Algorithmic Justice League
- Abbreviation: AJL
- Formation: 2016
- Founder: Joy Buolamwini
- Purpose: AI activism
- Website: www.ajl.org

= Algorithmic Justice League =

Digital advocacy non-profit organization

The Algorithmic Justice League (AJL) is a digital advocacy non-profit organization based in Cambridge, Massachusetts. Founded in 2016 by computer scientist Joy Buolamwini, the AJL combats the harms and biases of AI by amplifying the voices of communities most affected by AI systems and mobilizing advocates, researchers, and industry leaders to build more equitable and accountable algorithms. The AJL has engaged in a variety of open online seminars, media appearances, and tech advocacy initiatives to communicate information about bias in AI systems and promote industry and government action to mitigate against the creation and deployment of biased AI systems. Most notably, AJL has highlighted racial and gender biases in facial recognition technologies and has advocated for greater transparency and accountability in the datasets used to train these systems. In 2021, Fast Company named AJL as one of the 10 most innovative AI companies in the world.

==History==
Buolamwini founded the Algorithmic Justice League in 2016 as a graduate student in the MIT Media Lab. While experimenting with facial detection software in her research, she found that the software could not detect her "highly melanated" face until she donned a white mask. After this incident, Buolamwini became inspired to found AJL to draw public attention to the existence of bias in artificial intelligence and the threat it can poses to civil rights. Early AJL campaigns focused primarily on bias in face recognition software; recent campaigns have dealt more broadly with questions of equitability and accountability in AI, including algorithmic bias, algorithmic decision-making, algorithmic governance, and algorithmic auditing.

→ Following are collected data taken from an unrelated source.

(* ===== verification/Sessions.v ===== *)
(** * Sessions, authentication and impersonation

    Models [auth/session.go] (sessions in Redis), [auth/userctx.go],
    [auth/session_tenant.go], [auth/admin_session.go], [auth/httpauth.go],
    [auth/impersonation.go] and the token and login-completion parts of
    [auth/auth.go], over the session store (Redis.v) and the system database
    (TenantAccess.v).  JSON encoding of a session is the identity on the record.
    The JWT library is the class [JwtLib]: decoding a payload, verifying a
    token, signing claims. *)
From S2P Require Import Prelude GoStrings Redis AdminSession TenantAccess.

Open Scope string_scope.
Open Scope Z_scope.

(** ** Sessions *)
Record SessionData := {
  SD_AccountID : string; SD_TenantID : string; SD_TenantSchema : string; SD_Role : string;
  SD_Email : string; SD_Name : string;
  SD_Impersonating : bool; ActAsTenantID : string; ActAsTenantSchema : string;
  ActAsTenantName : string; ActAsTenantSlug : string; ActAsScope : string;
  ActAsModules : list string; ActAsGrantID : string; ActAsGrantExpiresAt : Z;
  Kind : string; IssuedAt : Z; ImpersonationSessionID : string
}.
Record Session := { S_SessionID : string; S_Data : SessionData }.

Definition defaultSessionTTL : Z := 7 * 24 * Hour.

(** updates of the impersonation part *)
Definition set_act_as (imp : bool) (tid tschema tname tslug scope : string) (modules : list string)
    (grant : string) (exp : Z) (s : SessionData) : SessionData :=
  {| SD_AccountID := SD_AccountID s; SD_TenantID := SD_TenantID s; SD_TenantSchema := SD_TenantSchema s;
     SD_Role := SD_Role s; SD_Email := SD_Email s; SD_Name := SD_Name s; SD_Impersonating := imp;
     ActAsTenantID := tid; ActAsTenantSchema := tschema; ActAsTenantName := tname;
     ActAsTenantSlug := tslug; ActAsScope := scope; ActAsModules := modules; ActAsGrantID := grant;
     ActAsGrantExpiresAt := exp; Kind := Kind s; IssuedAt := IssuedAt s;
     ImpersonationSessionID := ImpersonationSessionID s |}.
Definition set_schema (schema : string) (s : SessionData) : SessionData :=
  {| SD_AccountID := SD_AccountID s; SD_TenantID := SD_TenantID s; SD_TenantSchema := schema;
     SD_Role := SD_Role s; SD_Email := SD_Email s; SD_Name := SD_Name s;
     SD_Impersonating := SD_Impersonating s; ActAsTenantID := ActAsTenantID s;
     ActAsTenantSchema := ActAsTenantSchema s; ActAsTenantName := ActAsTenantName s;
     ActAsTenantSlug := ActAsTenantSlug s; ActAsScope := ActAsScope s; ActAsModules := ActAsModules s;
     ActAsGrantID := ActAsGrantID s; ActAsGrantExpiresAt := ActAsGrantExpiresAt s; Kind := Kind s;
     IssuedAt := IssuedAt s; ImpersonationSessionID := ImpersonationSessionID s |}.
Definition set_imp_session (sid : string) (s : SessionData) : SessionData :=
  {| SD_AccountID := SD_AccountID s; SD_TenantID := SD_TenantID s; SD_TenantSchema := SD_TenantSchema s;
     SD_Role := SD_Role s; SD_Email := SD_Email s; SD_Name := SD_Name s;
     SD_Impersonating := SD_Impersonating s; ActAsTenantID := ActAsTenantID s;
     ActAsTenantSchema := ActAsTenantSchema s; ActAsTenantName := ActAsTenantName s;
     ActAsTenantSlug := ActAsTenantSlug s; ActAsScope := ActAsScope s; ActAsModules := ActAsModules s;
     ActAsGrantID := ActAsGrantID s; ActAsGrantExpiresAt := ActAsGrantExpiresAt s; Kind := Kind s;
     IssuedAt := IssuedAt s; ImpersonationSessionID := sid |}.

Additionally there is a community of other organizations working towards similar goals, including Data and Society, Data for Black Lives, the Distributed Artificial Intelligence Research Institute (DAIR), and Fight for the Future.

==Notable work==
===Facial recognition===
AJL founder Buolamwini collaborated with AI ethicist Timnit Gebru to release a 2018 study on racial and gender bias in facial recognition algorithms used by commercial systems from Microsoft, IBM, and Face++. Their research, entitled "Gender Shades", determined that machine learning models released by IBM and Microsoft were less accurate when analyzing dark-skinned and feminine faces compared to performance on light-skinned and masculine faces. The "Gender Shades" paper was accompanied by the launch of the Safe Face Pledge, an initiative designed with the Georgetown Center on Privacy & Technology that urged technology organizations and governments to prohibit lethal use of facial recognition technologies. The Gender Shades project and subsequent advocacy undertaken by AJL and similar groups led multiple tech companies, including Amazon and IBM, to address biases in the development of their algorithms and even temporarily ban the use of their products by police in 2020.

Buolamwini and AJL were featured in the 2020 Netflix documentary Coded Bias, which premiered at the Sundance Film Festival. This documentary focused on the AJL's research and advocacy efforts to spread awareness of algorithmic bias in facial recognition systems.

A research collaboration involving AJL released a white paper in May 2020 calling for the creation of a new United States federal government office to regulate the development and deployment of facial recognition technologies. The white paper proposed that creating a new federal government office for this area would help reduce the risks of mass surveillance and bias posed by facial recognition technologies towards vulnerable populations.

===Bias in speech recognition===
The AJL has run initiatives to increase public awareness of algorithmic bias and inequities in the performance of AI systems for speech and language modeling across gender and racial populations. The AJL's work in this space centers on highlighting gender and racial disparities in the performance of commercial speech recognition and natural language processing systems, which have been shown to underperform on racial minorities and reinforced gender stereotypes.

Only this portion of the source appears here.